Problem description -> Output each line from the one that contains "Definition strip (s" to the final line of the data below, exactly, and include nothing else.

===== Data listing

(** The tables of an interpreter that knows ASCII only. *)
Definition ascii_only : UnicodeData :=
  {| uni_upper c := [c]; uni_decimal _ := false; uni_alnum _ := false;
     uni_printable _ := false |}.

Definition between (lo hi c : N) : bool := (lo <=? c) && (c <=? hi).

Definition is_ascii (c : N) : bool := c <? 128.
Definition is_AZ (c : N) : bool := between 65 90 c.
Definition is_az (c : N) : bool := between 97 122 c.
Definition is_09 (c : N) : bool := between 48 57 c.

(** [str.isspace] of one code point. *)
Definition isspace (c : N) : bool :=
  between 9 13 c || between 28 32 c || (c =? 133) || (c =? 160)
  || (c =? 5760) || between 8192 8202 c || (c =? 8232) || (c =? 8233)
  || (c =? 8239) || (c =? 8287) || (c =? 12288).

Definition ascii_upper (c : N) : N := if is_az c then c - 32 else c.

Section unicode.
Context {U : UnicodeData}.

Definition upper_char (c : N) : list N :=
  if is_ascii c then [ascii_upper c] else uni_upper c.

(** [s.upper()] *)
Definition upper (s : str) : str := s ≫= upper_char.

(** What [\d] and [\w] match in a [str] pattern. *)
Definition re_d (c : N) : bool :=
  if is_ascii c then is_09 c else uni_decimal c.
Definition re_w (c : N) : bool :=
  if is_ascii c then is_AZ c || is_az c || is_09 c || (c =? 95)
  else uni_alnum c.

(** The characters of [s] that [repr(s)] shows as they are; the others it
    writes as escapes, in ASCII. *)
Definition isprintable (c : N) : bool :=
  if is_ascii c then between 32 126 c else uni_printable c.
Definition repr_keeps (s : str) : str := List.filter isprintable s.
End unicode.

Fixpoint lstrip (s : str) : str :=
  match s with
  | c :: s' => if isspace c then lstrip s' else s
  | [] => []
  end.
Definition rstrip (s : str) : str := reverse (lstrip (reverse s)).

(** [s.strip()] *)
Definition strip (s : str) : str := rstrip (lstrip s).

(** [s.split(sep)] for a one-character separator. *)
Fixpoint split (sep : N) (s : str) : list str :=
  match s with
  | [] => [[]]
  | c :: s' =>
      if c =? sep then [] :: split sep s'
      else match split sep s' with
           | p :: ps => (c :: p) :: ps
           | [] => [[c]]
           end
  end.

(** Truth value of a string: the empty string is falsy. *)
Definition truthy (s : str) : bool :=
  match s with [] => false | _ => true end.

(** Comparison of strings, code point by code point. *)
Fixpoint str_leb (s t : str) : bool :=
  match s, t with
  | [], _ => true
  | _ :: _, [] => false
  | c :: s', d :: t' => (c <? d) || ((c =? d) && str_leb s' t')
  end.
Definition str_le (s t : str) : Prop := str_leb s t = true.
Definition str_lt (s t : str) : Prop := str_le s t ∧ s ≠ t.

==========

Output below ->
Definition strip (s : str) : str := rstrip (lstrip s).

(** [s.split(sep)] for a one-character separator. *)
Fixpoint split (sep : N) (s : str) : list str :=
  match s with
  | [] => [[]]
  | c :: s' =>
      if c =? sep then [] :: split sep s'
      else match split sep s' with
           | p :: ps => (c :: p) :: ps
           | [] => [[c]]
           end
  end.

(** Truth value of a string: the empty string is falsy. *)
Definition truthy (s : str) : bool :=
  match s with [] => false | _ => true end.

(** Comparison of strings, code point by code point. *)
Fixpoint str_leb (s t : str) : bool :=
  match s, t with
  | [], _ => true
  | _ :: _, [] => false
  | c :: s', d :: t' => (c <? d) || ((c =? d) && str_leb s' t')
  end.
Definition str_le (s t : str) : Prop := str_leb s t = true.
Definition str_lt (s t : str) : Prop := str_le s t ∧ s ≠ t.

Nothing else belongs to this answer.